*** Data section ***

(* ===== verification/TxPoolLimits.v ===== *)
(** * The limits of the pool

    [truncateQueue] leaves no more queued transactions than the limit, unless only local
    accounts are left; [truncatePending] does the same for the pending ones, down to the
    number that each account is guaranteed: it takes transactions from the accounts that
    have the most of them, in rounds that keep these accounts level. *)

From stdpp Require Import gmap sorting.
From S2P Require Import Prelude VmPrecompiles GoHeap TxList TxListProofs TxSigning TxLookup TxPool TxPoolInv TxPoolAdd TxPoolReorg.

Section Limits.
Context {C : Crypto} {MO : MapOrder} {Env : PoolEnv} {BO : BeatOrder} {CF : ConfigOk}.

(** ** Counting *)

Definition total (m : gmap Z txList) : Z := zlen (lists_txs m).

Fixpoint sum_lens (l : list (Z * txList)) : Z := match l with [] => 0 | kv :: l => list_Len kv.2 + sum_lens l end.

#[global] Instance sum_lens_perm : Proper ((≡ₚ) ==> (=)) sum_lens.
Proof. induction 1; cbn [sum_lens]; lia. Qed.

Lemma sum_lens_total m : sum_lens (map_to_list m) = total m.
Proof.
  unfold total, lists_txs. induction (map_to_list m) as [|[a l] r IH]; [done|]. cbn [sum_lens]. rewrite IH, !fmap_cons. cbn [concat snd]. rewrite zlen_app, list_Len_eq. done.
Qed.

Lemma count_fold (l : list (Z * txList)) : forall n, is_u64 n -> fold_left (fun n kv => u64 (n + u64 (list_Len kv.2))) l n = u64 (n + sum_lens l).
Proof.
  induction l as [|kv l IH]; intros n Hn; cbn [fold_left sum_lens]; [by rewrite Z.add_0_r, u64_id|]. rewrite IH by apply u64_range. unfold u64. rewrite Zplus_mod_idemp_r, Zplus_mod_idemp_l. f_equal. lia.
Qed.

Lemma count_lists_eq m : total m < 2 ^ 64 -> count_lists m = total m.
Proof.
  intros Hm. unfold count_lists. rewrite count_fold by (unfold is_u64; lia). rewrite map_range_perm, sum_lens_total. apply u64_id. unfold total in *. pose proof (zlen_nonneg (lists_txs m)). unfold is_u64. lia.
Qed.

Lemma total_delete m a : total m = zlen (list_at m a) + total (base.delete a m).
Proof. unfold total, zlen. rewrite (Permutation_length (lists_txs_delete m a)), length_app. lia. Qed.

(** A change of one list. *)
Lemma total_change m m' a : (forall c, c <> a -> m' !! c = m !! c) -> total m' = total m - zlen (list_at m a) + zlen (list_at m' a).
Proof. intros H. rewrite (total_delete m a), (total_delete m' a), (delete_same m m' a H). lia. Qed.

(** ** The queue *)

Lemma queue_same_listed p D a l l' : PoolInv p D -> queue p !! a = Some l -> wf_list l' -> strict l' = strict l -> litems l' = litems l -> PoolInv (set_queue_list p a l') D /\ pool_txs (set_queue_list p a l') ≡ₚ pool_txs p.
Proof.
  intros [Hp [Hf1 Hf2]] Ha Hw Hs Hi. destruct (pool_set_queue p a l') as (R & HR1 & HR2). assert (listed l' = listed l) as El by (unfold listed; by rewrite Hi).
  assert (pool_txs (set_queue_list p a l') ≡ₚ pool_txs p) as E by (rewrite HR2, HR1, El, (list_at_Some _ _ _ Ha); done). split; [|done]. split; [|split; [done|]].
  - eapply Inv_perm; [symmetry; exact E|]. eapply (queue_sub p _ D a l l' []); [done|done|done|done|by rewrite El].
  - cbn. apply filled_insert; [done|]. rewrite El. by apply (Hf2 a).
Qed.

*** End of Data section ***

Starting at the first entry and ending at the last, reproduce each one exactly.

(* ===== verification/TxPoolLimits.v ===== *)
(** * The limits of the pool

    [truncateQueue] leaves no more queued transactions than the limit, unless only local
    accounts are left; [truncatePending] does the same for the pending ones, down to the
    number that each account is guaranteed: it takes transactions from the accounts that
    have the most of them, in rounds that keep these accounts level. *)

From stdpp Require Import gmap sorting.
From S2P Require Import Prelude VmPrecompiles GoHeap TxList TxListProofs TxSigning TxLookup TxPool TxPoolInv TxPoolAdd TxPoolReorg.

Section Limits.
Context {C : Crypto} {MO : MapOrder} {Env : PoolEnv} {BO : BeatOrder} {CF : ConfigOk}.

(** ** Counting *)

Definition total (m : gmap Z txList) : Z := zlen (lists_txs m).

Fixpoint sum_lens (l : list (Z * txList)) : Z := match l with [] => 0 | kv :: l => list_Len kv.2 + sum_lens l end.

#[global] Instance sum_lens_perm : Proper ((≡ₚ) ==> (=)) sum_lens.
Proof. induction 1; cbn [sum_lens]; lia. Qed.

Lemma sum_lens_total m : sum_lens (map_to_list m) = total m.
Proof.
  unfold total, lists_txs. induction (map_to_list m) as [|[a l] r IH]; [done|]. cbn [sum_lens]. rewrite IH, !fmap_cons. cbn [concat snd]. rewrite zlen_app, list_Len_eq. done.
Qed.

Lemma count_fold (l : list (Z * txList)) : forall n, is_u64 n -> fold_left (fun n kv => u64 (n + u64 (list_Len kv.2))) l n = u64 (n + sum_lens l).
Proof.
  induction l as [|kv l IH]; intros n Hn; cbn [fold_left sum_lens]; [by rewrite Z.add_0_r, u64_id|]. rewrite IH by apply u64_range. unfold u64. rewrite Zplus_mod_idemp_r, Zplus_mod_idemp_l. f_equal. lia.
Qed.

Lemma count_lists_eq m : total m < 2 ^ 64 -> count_lists m = total m.
Proof.
  intros Hm. unfold count_lists. rewrite count_fold by (unfold is_u64; lia). rewrite map_range_perm, sum_lens_total. apply u64_id. unfold total in *. pose proof (zlen_nonneg (lists_txs m)). unfold is_u64. lia.
Qed.

Lemma total_delete m a : total m = zlen (list_at m a) + total (base.delete a m).
Proof. unfold total, zlen. rewrite (Permutation_length (lists_txs_delete m a)), length_app. lia. Qed.

(** A change of one list. *)
Lemma total_change m m' a : (forall c, c <> a -> m' !! c = m !! c) -> total m' = total m - zlen (list_at m a) + zlen (list_at m' a).
Proof. intros H. rewrite (total_delete m a), (total_delete m' a), (delete_same m m' a H). lia. Qed.

(** ** The queue *)

Lemma queue_same_listed p D a l l' : PoolInv p D -> queue p !! a = Some l -> wf_list l' -> strict l' = strict l -> litems l' = litems l -> PoolInv (set_queue_list p a l') D /\ pool_txs (set_queue_list p a l') ≡ₚ pool_txs p.
Proof.
  intros [Hp [Hf1 Hf2]] Ha Hw Hs Hi. destruct (pool_set_queue p a l') as (R & HR1 & HR2). assert (listed l' = listed l) as El by (unfold listed; by rewrite Hi).
  assert (pool_txs (set_queue_list p a l') ≡ₚ pool_txs p) as E by (rewrite HR2, HR1, El, (list_at_Some _ _ _ Ha); done). split; [|done]. split; [|split; [done|]].
  - eapply Inv_perm; [symmetry; exact E|]. eapply (queue_sub p _ D a l l' []); [done|done|done|done|by rewrite El].
  - cbn. apply filled_insert; [done|]. rewrite El. by apply (Hf2 a).
Qed.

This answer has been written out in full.